Лицо Самарина выразило высшую степень удивления.
— Внучка?
«Давай, дедусь, не теряйся, произнеси дежурную фразу: «Никогда не поверю, что вы уже бабушка».
— Даю слово, — сказал Самарин, — никогда бы не позерил, что у вас уже есть внучка.
— И тем не менее это факт.
— Простите, если, конечно, не секрет, кто вы по специальности?
— Я преподаю…
— Педагог? Всё ясно. Ребёнок, он же чувствует, с кем имеет дело.
— Если учесть, что я преподаю
— Точно. Наверно, всё же военная профессия накладывает на человека определённый отпечаток.
— Возможно.
— А вы, насколько я понимаю, человек мирного труда… Вот я сейчас смотрю на вас и мысленно представляю себе вашу биографию. Поступили а институт, только начали учиться — и вдруг война. Правильно?
— Совершенно правильно.
— Эвакуировали вас за тридевять земель, куда-нибудь в Среднюю Азию. Там тишина, светит солнце, цветёт арык…
— Цветёт большей частью урюк. А что касается арыка, то он главным образом течёт.

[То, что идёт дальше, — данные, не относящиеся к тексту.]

(** X22.  The hubs listed in a prediction are the hub rows at most 100 km
    from the geocoded point, nearest first by the rounded distance; each
    record has the [id] of its row and a [distance_km] of at most 100; the
    list has one record per such row. *)
Theorem predict_location_lists_hubs_within_100_km
    (tweet : option string) (db : DB)
    (location : string) (latitude longitude : Q)
    (disaster_type severity : string) (nearby_hubs : list hub)
    (text : string) (event_id : Z) :
  fst (predict tweet db)
  = Predicted location latitude longitude disaster_type severity
      nearby_hubs text event_id ->
  exists all_hubs,
    query_hubs db = Ok all_hubs
    /\ length nearby_hubs
       = length (List.filter
                   (row_within geodesic_km (latitude, longitude) 100) all_hubs)
    /\ StronglySorted
         (fun a b => (float_field "distance_km" a <= float_field "distance_km" b)%Q)
         nearby_hubs
    /\ List.Forall
         (fun o => exists r,
              In r all_hubs
              /\ o !! "id" = Some (VInt (hub_id r))
              /\ (row_distance geodesic_km (latitude, longitude) r <= 100)%Q
              /\ (float_field "distance_km" o <= 100)%Q)
         nearby_hubs.
Proof.
  intros Hr.
  destruct (predict tweet db) as [r db'] eqn:Hp. simpl in Hr. subst r.
  destruct (predict_location_predicted _ _ _ _ _ _ _ _ _ _ _ Hp)
    as (_ & _ & _ & _ & _ & _ & all_hubs & Hq & Hn & _).
  exists all_hubs. split; [exact Hq |].
  destruct (nearby_rows geodesic_km (latitude, longitude) 100 all_hubs)
    as (out & Hout & Hlen & Hsorted & Hall).
  rewrite Hout in Hn. injection Hn as <-.
  split; [exact Hlen |]. split; [exact Hsorted |].
  eapply List.Forall_impl; [| exact Hall].
  intros o (r & Hin & Hid & Hle & Hd).
  exists r. repeat split; try assumption.
  unfold float_field. rewrite Hd. apply py_round_le_100, Hle.
Qed.

(** The coordinates are replaced when one of them is missing or zero. *)
Lemma resolve_coordinates_not_geocoded data :
  geocode_location geocode (vp_location_name data) = None ->
  resolve_coordinates geocode data = (vp_latitude data, vp_longitude data).
Proof.
  intros Hg. unfold resolve_coordinates. rewrite Hg.
  destruct (falsy (vp_latitude data) || falsy (vp_longitude data)); reflexivity.
Qed.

— Извините. Допустил ошибку, так как лично не наблюдал. Но это мелочь. В основном я, надо полагать, не ошибся. Родина предоставила вам возможность вдали от войны получить высшее образование, чтобы вы в дальнейшем могли обучать математике новое поколение. Вот так. Если я в чём не прав, имеете возможность меня поправить.
«Это уже заявка на продолжение разговора. Но меня очень занимает одна деталь — почему мне знакома фамилия Самарин? Где и когда я её слышала?»

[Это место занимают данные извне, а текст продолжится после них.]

Lemma load_loop_errors os_path_exists read_csv base files all_dfs :
  appends (error_is_missing_file os_path_exists base files)
    (load_loop os_path_exists read_csv base files all_dfs).
Proof.
  revert all_dfs. induction files as [|[c f] files IH]; intros all_dfs.
  - simpl. destruct all_dfs; apply appends_ret.
  - simpl. destruct (os_path_exists (os_path.join base f)) eqn:Hex.
    + apply appends_bind; [apply appends_lift|]. intros d.
      eapply appends_weaken; [|apply IH].
      intros e [He|(cf & Hcf & Hmiss & ->)]; [by left|right].
      exists cf. split; [by right|done].
    + apply appends_bind; [|intros ?; apply appends_ret].
      apply appends_show. right. exists (c, f). split; [by left|done].
Qed.

(** X20.  The script shows an error only for a missing file: every
    [st.error] that a run adds to the page is the message naming a
    configured file that does not exist. *)
Theorem main_errors_are_missing_files os_path_exists read_csv arith
    multiselect selectbox page body :
  st.error body
  ∈ (main os_path_exists read_csv arith multiselect selectbox page).1 →
  st.error body ∈ page ∨
  ∃ cf, cf ∈ country_files ∧
        os_path_exists (os_path.join base_path cf.2) = false ∧
        body = missing_file_message cf.1 (os_path.join base_path cf.2).
Proof.
  assert (appends (error_is_missing_file os_path_exists base_path country_files)
            (main os_path_exists read_csv arith multiselect selectbox))
    as Hmain.
  { unfold main.
    apply appends_bind; [apply appends_show; left; intros ?; discriminate|].
    intros _.
    apply appends_bind; [apply appends_show; left; intros ?; discriminate|].
    intros _. apply appends_bind; [apply load_loop_errors|]. intros df.
    eapply appends_weaken; [|apply dashboard_no_error]. intros e He. by left. }
  destruct (Hmain page) as (added & -> & Hadded). intros Hin.
  apply elem_of_app in Hin as [?|Hin]; [by left|right].
  rewrite Forall_forall in Hadded.
  destruct (Hadded _ Hin) as [Hno|(cf & Hcf & Hmiss & [= ->])].
  - by destruct (Hno body).
  - by exists cf.
Qed.

Lemma main_errors_are_missing_files_witness :
  st.error (missing_file_message "Sierra Leone"
              "../data/sierra_leone_clean.csv") ∈ [] ∨
  ∃ cf, cf ∈ country_files ∧
        disk_exists without_sierra_leone (os_path.join base_path cf.2) = false ∧
        missing_file_message "Sierra Leone" "../data/sierra_leone_clean.csv"
        = missing_file_message cf.1 (os_path.join base_path cf.2).
Proof.
  apply (main_errors_are_missing_files (disk_exists without_sierra_leone)
           disk_read_csv exact_arithmetic keep_default (choose "GHI") []).
  assert ((main (disk_exists without_sierra_leone) disk_read_csv
             exact_arithmetic keep_default (choose "GHI") []).1 =
          [st.page_config "wide";
           st.title "Cross-Country Solar Farm Analysis Dashboard";
           st.error (missing_file_message "Sierra Leone"
                       "../data/sierra_leone_clean.csv");
           st.warning "No data loaded. Please ensure the EDA notebooks were run successfully and cleaned CSVs are in the 'data/' directory."])
    as -> by (vm_compute; reflexivity).
  right. right. left.
Defined.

— О чём задумались, Марина Андреевна?
Она не ответила. «Безумно знакомая фамилия».
Самарин по-своему истолковал её молчание.
Я вас понимаю, — мягко сказал он. — Некоторые из наших с вами ровесников, которым не довелось принять участия в Великой Отечественной войне, испытывают на сегодняшний день вроде бы угрызение совести — так уж, мол, получилось, что раз я не участвовал с оружием в руках в боевых операциях, не имею я нынче морального права наравне с фронтовиками отмечать великий праздник Победы…
— Ко мне это не относится, товарищ Самарин.
— Правильно. Во-первых, вы женщина, и потом, как говорится, с помощью простой арифметики можно высчитать, что в годы войны вы были, извините, девчонкой. Так?
— Так.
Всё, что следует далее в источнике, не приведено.